No—hear me out. I can’t. When I was 11, I sprained my right ankle so badly I needed rehab for a month. I started compensating with my left leg, and I ended up having +15 sprains on my left ankle (I literally lost count of how many times).
— Sachiko Ishikawa🏳️🌈 #ProChoice (@Ishikawa_Sachi) June 8, 2019
Although Japan’s Equal Employment Opportunity Law prohibits discrimination based on sex in employment, regulations do not prevent employers from dictating differences in work attire for men and women.
In a recent survey of women in Japan, more than 60 per cent of respondents reported being compelled to wear high heels or pumps at work or for job hunting.
As to what the hashtag means and where it came from, Ishikawa says:
Someone (on Twitter) who feels the same way as I do, and with a great sense for words came up with the hashtag “#kuToo”, which is a combination of “shoes” (kutsu), “agony” (kutsuu) and “MeToo”.
Following the success of the #KuToo hashtag at the end of January, in February Ishikawa decided to launch a petition on Change.org, asking Japan’s Ministry of Labour to prevent employers from forcing female employees from wearing high heels at work.
By late February, the petition had attracted at least ten thousand signatures.
— 石川優実@#KuToo署名中👞👠 (@ishikawa_yumi) February 21, 2019
We’ve broken 10,000! All you need to do is include your email address and your name.
1. It is wrong to have workplace dress codes that differ depending on gender.

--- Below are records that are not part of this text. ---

(* ===== verification/Journey.v ===== *)
(** * From a request to the end of its task

    A POST to /api/v1/task-executions on the API server, the loop of the worker,
    and the delivery of the task: [Platform], the catalog of [Task], and
    [Delivery], composed the way the processes share the catalog and the
    tables. *)
From S2P Require Import Prelude GoStrings Postgres TaskSQL Iam Task TaskStore Queue Dispatch Worker Delivery AuditTrail Application Http IamHttp Platform.

Section Journey.
Context {W : Type} `{PgLaws W TaskDB} `{Jsonb} `{Collation} `{ErrorText} `{MessageJsonLaws}.
Context {J : Type} `{JsonMap J} `{RawJson} `{UuidValidate} `{TimeParse} `{Unicode}.
Variable ctx_err : Context -> W -> option LibErr.
Variable EnqueueContext : Context -> Queue.Task -> list Option -> M W unit.
Variable sent : W -> gset (string * Queue.Task).
Hypothesis exec_ctx : forall A (s : stmt TaskDB A) c w, ctx_err c (pg_exec s w).2 = ctx_err c w.
Hypothesis exec_sent : forall A (s : stmt TaskDB A) w, sent (pg_exec s w).2 = sent w.
Hypothesis jsonb_json : forall raw text, jsonb_in raw = Some text -> is_Some (json_raw text).
Hypothesis enqueue_accepts : forall ctx t options w, healthy ctx_err w -> exists w',
  EnqueueContext ctx t options w = (Ok tt, w') /\ pg_tables w' = pg_tables w /\ healthy ctx_err w' /\ sent w ⊆ sent w' /\
  forall id, TaskID id ∈ options -> (id, t) ∈ sent w'.

(** What is done beside the tasks: it leaves the server up, and neither
    touches their tables nor takes a task back. *)
Definition aside (w w' : W) : Prop :=
  (healthy ctx_err w -> healthy ctx_err w') /\ pg_tables w' = pg_tables w /\ sent w ⊆ sent w'.
#[local] Instance aside_preorder : PreOrder aside.
Proof.
  split; [by intros w|]. intros w1 w2 w3 (Ha1 & Et1 & Hs1) (Ha2 & Et2 & Hs2). split_and!; [auto|congruence|by etransitivity].
Qed.

Lemma submitted_aside s ex w w' : aside w w' -> submitted ctx_err sent s ex w -> submitted ctx_err sent s ex w'.
Proof.
  intros (Hh & Ht & Hs) (Hw & Hwf & id & e & Hid & Hrow & Hout). unfold submitted. rewrite Ht. split_and!; [auto|done|].
  exists id, e. split_and!; [done|done|]. destruct Hout as [Hwaits|(m & Hm & Henq)].
  - left. unfold waits. by rewrite Ht.
  - right. exists m. split; [done|]. by eapply enqueued_mono.
Qed.

Variable deps : PlatformRoutes W J.
Variable runtimeTaskCatalog : catalog.

(** The metrics and the audit trail of the routes. *)
Record routes_aside : Prop := {
  ra_observer : forall f, pr_TaskObserver deps = Some f -> forall t st d, within aside (f t st d);
  ra_recorder : forall f, pr_Recorder deps = Some f -> forall ctx e primary, within aside (f ctx e primary);
}.

Lemma submit_error_status err : HTTPStatus (From (submit_error err)) <> 202.
Proof. unfold submit_error. by repeat case_match. Qed.

Lemma WriteError_not_202 e (x : W * list wop) r w' ops' :
  HTTPStatus (From e) <> 202 -> x.2 = [] -> WriteError e x = (r, (w', ops')) -> status_of ops' <> 202.
Proof. destruct x as [w ops]. cbn [snd]. intros He -> E. rewrite WriteError_calls in E. injection E as _ _ <-. exact He. Qed.

Lemma call_aside (m : M W unit) (k : M (W * list wop) unit) w ops x :
  within aside m -> (call m ≫= fun _ => k) (w, ops) = (Ok tt, x) -> exists w', aside w w' /\ k (w', ops) = (Ok tt, x).
Proof.
  intros Hm E. rewrite M_bind_run in E. unfold call, on_fst in E. cbn [fst snd] in E. specialize (Hm w).
  destruct (m w) as [[a|e|] w']; try discriminate E. by exists w'.
Qed.

Lemma ignore_aside {A} (m : M W A) : within aside m -> within aside (ignore m).
Proof. intros Hm w. rewrite ignore_run. apply Hm. Qed.

(** An answer of 202 is that of a submission which was accepted. *)
Lemma submitTask_accepted r w w1 ops :
  routes_aside -> submitTask deps runtimeTaskCatalog r (w, []) = (Ok tt, (w1, ops)) -> status_of ops = 202 ->
  exists body s ex w0, req_Body r ≫= DecodeJSON (A := SubmitBody) (2 ^ 20) = Some body /\
    Platform.submission_of deps runtimeTaskCatalog body = (s, []) /\
    pr_Submit deps (req_Context r) s w = (Ok ex, w0) /\ aside w0 w1 /\
    (response ops).2 = [WriteBody (mkEnvelope 202 "success" (VExecution ex))].
Proof.
  intros [Hobs Hrec]. unfold submitTask. destruct (req_Body r ≫= _) as [body|]; [|intros E Hst; by eapply WriteError_not_202 in E].
  destruct (Platform.submission_of deps runtimeTaskCatalog body) as [s errs] eqn:Es.
  destruct errs; [|intros E Hst; by eapply WriteError_not_202 in E].
  intros (a & [w0 ops0] & E0 & E)%M_bind_Ok_inv Hst. unfold try, call, on_fst in E0. cbn [fst snd] in E0.
  apply call_aside in E as (w2 & Ha2 & E).
  2: { destruct (pr_TaskObserver deps) as [f|]; [|apply within_ret, _]. by apply ignore_aside, Hobs. }
  apply call_aside in E as (w3 & Ha3 & E).
  2: { unfold audit. destruct (pr_Recorder deps) as [f|]; [|apply within_ret, _]. by apply ignore_aside, Hrec. }
  destruct (pr_Submit deps (req_Context r) s w) as [answer w4] eqn:Esub. destruct answer as [ex|e|]; [| |discriminate E0]; injection E0 as <- <- <-.
  - exists body, s, ex, w4. injection E as <- <-. split_and!; [done|done|done|by etransitivity|done].
  - by eapply (WriteError_not_202 _ (w3, [])) in E; [|apply submit_error_status|].
Qed.

(** The worker: its registry is the one built from the catalog. *)
Record worker_runs (ctx : Context) (p : Processor W) (c : TaskCatalog (Task.Handler W)) : Prop := {
  wk_detached : forall d w, ctx_err (Detached d) w = None;
  wk_store : proc_store p = PostgresExecutionStore ctx_err;
  wk_now : calm ctx_err ctx (proc_now p);
  wk_observe : forall t s d, calm ctx_err ctx (observe p t s d);
  wk_registry : newTaskRegistry (Some c) = Ok (proc_registry p);
}.

(** A handler that succeeds on the payload of a submission. *)
Definition succeeds (ctx : Context) (h : Task.Handler W) (s : Submission) (result : string -> Task.Result) : Prop :=
  forall payload, delivered s payload -> 0 <= result_ProcessedRows (result payload) /\
    forall w, pg_up w -> ctx_err ctx w = None -> exists w',
      h ctx payload w = (Ok (result payload), w') /\ pg_tables w' = pg_tables w /\ pg_up w' /\ ctx_err ctx w' = None.

(** The types the API accepts are those the worker has a handler for. *)
Lemma catalog_serves ctx p rs c s result :
  NewTaskCatalog rs = Ok c -> worker_runs ctx p c -> Contains (Some c) (sub_TaskType s) = true ->
  (forall h, proc_registry p !! sub_TaskType s = Some (Some h) -> succeeds ctx h s result) ->
  serves ctx_err ctx p s result.
Proof.
  intros Hc [Hd Hs Hn Ho Hreg] Hin Hh. destruct (catalog_registers rs c Hc) as (_ & _ & registry & Er & Hres).
  rewrite Hreg in Er. injection Er as <-. destruct (Hres (sub_TaskType s)) as (_ & Hiff & _). apply Hiff in Hin as [h Eh].
  assert (proc_registry p !! sub_TaskType s = Some (Some h)) as El
    by (unfold Resolve in Eh; destruct (proc_registry p !! sub_TaskType s); congruence).
  split; try done. exists h. split; [done|]. by apply Hh.
Qed.

End Journey.

(** ** A request to the catalog of the repository, behind a backlog of two *)
Module Example.
#[local] Existing Instances Queue.Example.jsonb Queue.Example.collation Queue.Example.error_text
  Queue.Example.message_json Queue.Example.message_json_laws.
Definition World : Type := Dispatch.Example.World.
Definition no_ctx (_ : Context) (_ : World) : option LibErr := None.
(** The payload of a test task: three rows, no failure. *)
Definition test_payload (_ : string) : res (Z * bool) := Ok (3, false).
Definition test_handler : Task.Handler World := SystemTestHandler_Handle no_ctx test_payload.
Definition runtime_catalog : TaskCatalog (Task.Handler World) :=
  mkCatalog [mkRegistration SystemTestTaskType (Some test_handler)] {[ SystemTestTaskType ]}.
Definition tasks : catalog := mkTaskCatalog (Contains (Some runtime_catalog)) (RuntimeTaskTypes runtime_catalog).

(** A body of one text, read as a submission of the test task. *)
Definition body : SubmitBody := mkSubmitBody "" "system.test" "{}" "" "" "60" "" "".
#[export] Instance raw : RawJson := {|
  submit_body text := if String.eqb text "task" then Some (body, "") else None;
  raw_string s := Some s; raw_int _ := Some 60; raw_object s := HasPrefix s "{" |}.
#[export] Instance any_uuid : UuidValidate := fun _ => true.

Definition nothing {A} : M World A := throw (EText "none").
(** A server that cannot publish itself, observes the task and records an
    event that fails. *)
Definition service : SubmissionService World := mkSubmissionService (PostgresExecutionStore no_ctx) None (mret "job-3") (mret 0).
Definition deps : PlatformRoutes World unit :=
  mkPlatformRoutes World unit (fun A c ctx => nothing) (fun raw => nothing) (fun ctx q => nothing) (fun _ s => Submit service Caller s)
    (fun ctx id => nothing) (fun ctx q => nothing) (Some (fun ctx e primary => nothing)) (Some (fun t st d => mret tt)) (Some tasks).
Definition request : Request :=
  mkRequest "POST" "/api/v1/task-executions" (fun _ => "") (fun _ => "") (fun _ => None) "192.0.2.1:4242" (Some "task") (fun _ => "") Background.
Definition exchange : res unit * (World * list wop) := submitTask deps tasks request (Dispatch.Example.backlog, []).
Definition registry : Registry (Task.Handler World) :=
  match newTaskRegistry (Some runtime_catalog) with Ok r => r | _ => NewRegistry end.
Definition processor : Processor World := mkProcessor (PostgresExecutionStore no_ctx) registry (mret 5000) None.

Lemma runtime_catalog_built : runtimeTaskCatalog no_ctx test_payload = Ok runtime_catalog.
Proof. reflexivity. Qed.

Lemma calm_mret {A} (a : A) : calm no_ctx Caller (mret a).
Proof. intros w. exists a, w. auto. Qed.

Lemma processor_runs : worker_runs no_ctx Caller processor runtime_catalog.
Proof. split; [done|done|apply calm_mret|intros; apply calm_mret|vm_compute; reflexivity]. Qed.

Lemma deps_aside : routes_aside no_ctx (fun w => w.2) deps.
Proof. by split; intros f [= <-] a b c w; split_and!. Qed.

Lemma posting_registered t h : proc_registry processor !! t = Some (Some h) -> h = test_handler.
Proof.
  intros E. change ((<["system.test" := Some test_handler]> (∅ : gmap string (option (Task.Handler World)))) !! t = Some (Some h)) in E.
  apply lookup_insert_Some in E as [[_ E]|[_ E]]; [by injection E|]. by rewrite lookup_empty in E.
Qed.

Lemma posting_service_ok : service_ok no_ctx Dispatch.Example.enqueue (fun w => w.2) Queue.Example.publisher service.
Proof. split; [done|by left|]. by intros w id w' Hw [= <- <-]. Qed.

Lemma exchange_run : exchange.1 = Ok tt ->
  submitTask deps tasks request (Dispatch.Example.backlog, []) = (Ok tt, (exchange.2.1, exchange.2.2)).
Proof. unfold exchange. generalize (submitTask deps tasks request (Dispatch.Example.backlog, [])). intros [r [w ops]]. cbn. by intros ->. Qed.

Lemma exchange_ok : exchange.1 = Ok tt.
Proof. vm_compute. reflexivity. Qed.
Lemma exchange_status : status_of exchange.2.2 = 202.
Proof. vm_compute. reflexivity. Qed.
Lemma exchange_backlog : length (waiting (pg_tables exchange.2.1)) = 3%nat.
Proof. vm_compute. reflexivity. Qed.

Lemma handler_succeeds s : succeeds no_ctx Caller test_handler s (fun _ => mkResult 3).
Proof. intros payload _. split; [done|]. intros w Hup Hc. exists w. by split_and!. Qed.
End Example.
Import Example.
#[local] Opaque exchange.
#[local] Existing Instances Queue.Example.jsonb Queue.Example.collation Queue.Example.error_text
  Queue.Example.message_json Queue.Example.message_json_laws.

2. Why should “business attire” by harmful to one’s health?
Caption: Support this campaign! #KuToo: outlaw rules requiring high heels in the workplace!
Another theme of #KuToo discussions and Ishikawa’s petition is that requiring women to wear high heels to work constitutes “power harassment,” or workplace bullying.
At the beginning of June, Ishikawa and her supporters presented the petition to Japan’s Ministry of Labour, requesting that the country’s labour laws be amended to ban employers from forcing footwear on female employees.
Ishikawa’s petition was taken up by Otsuji Kanako, an LGBTQ+ rights activist and member of Japan’s national House of Representatives for the opposition Constitutional Democratic Party of Japan.
In a Diet committee meeting on June 5 discussing the petition, Otsuji sparred with Labour Minister Nemoto Takumi, in an exchange that made international headlines (the committee discussion has been translated into English).
While the labour minister agreed that high heels were not necessary for every job, he declined to consider banning employers from forcing female employees to wear certain kinds of footwear, stating:
Every job has unique requirements, so I think (permitting employers to require high heels) should be kept within the scope (of labour regulations), if (high heels) are necessary and appropriate to do the work.
Whether (requiring female employees wear high heels) constitutes workplace bullying (“power harassment”) depends on whether (wearing high heels) exceeds the scope (of a particular job).
Following the committee meeting on June 5, in an interview with Huffington Post Japan, Ishikawa reported that she has encountered some online abuse, or “bashing” (バッシング) for her past as a pinup model since submitting the petition. However, in an interview with Huffington Post, she feels there many others who support the aims #KuToo:
While I’ve experienced some online abuse and it’s scary, (the petition) has also gained a lot of supporters. I know that there is a lot of people who understand the issue, and it’s great that there is now a forum to discuss it. I would be very happy if we could all work together.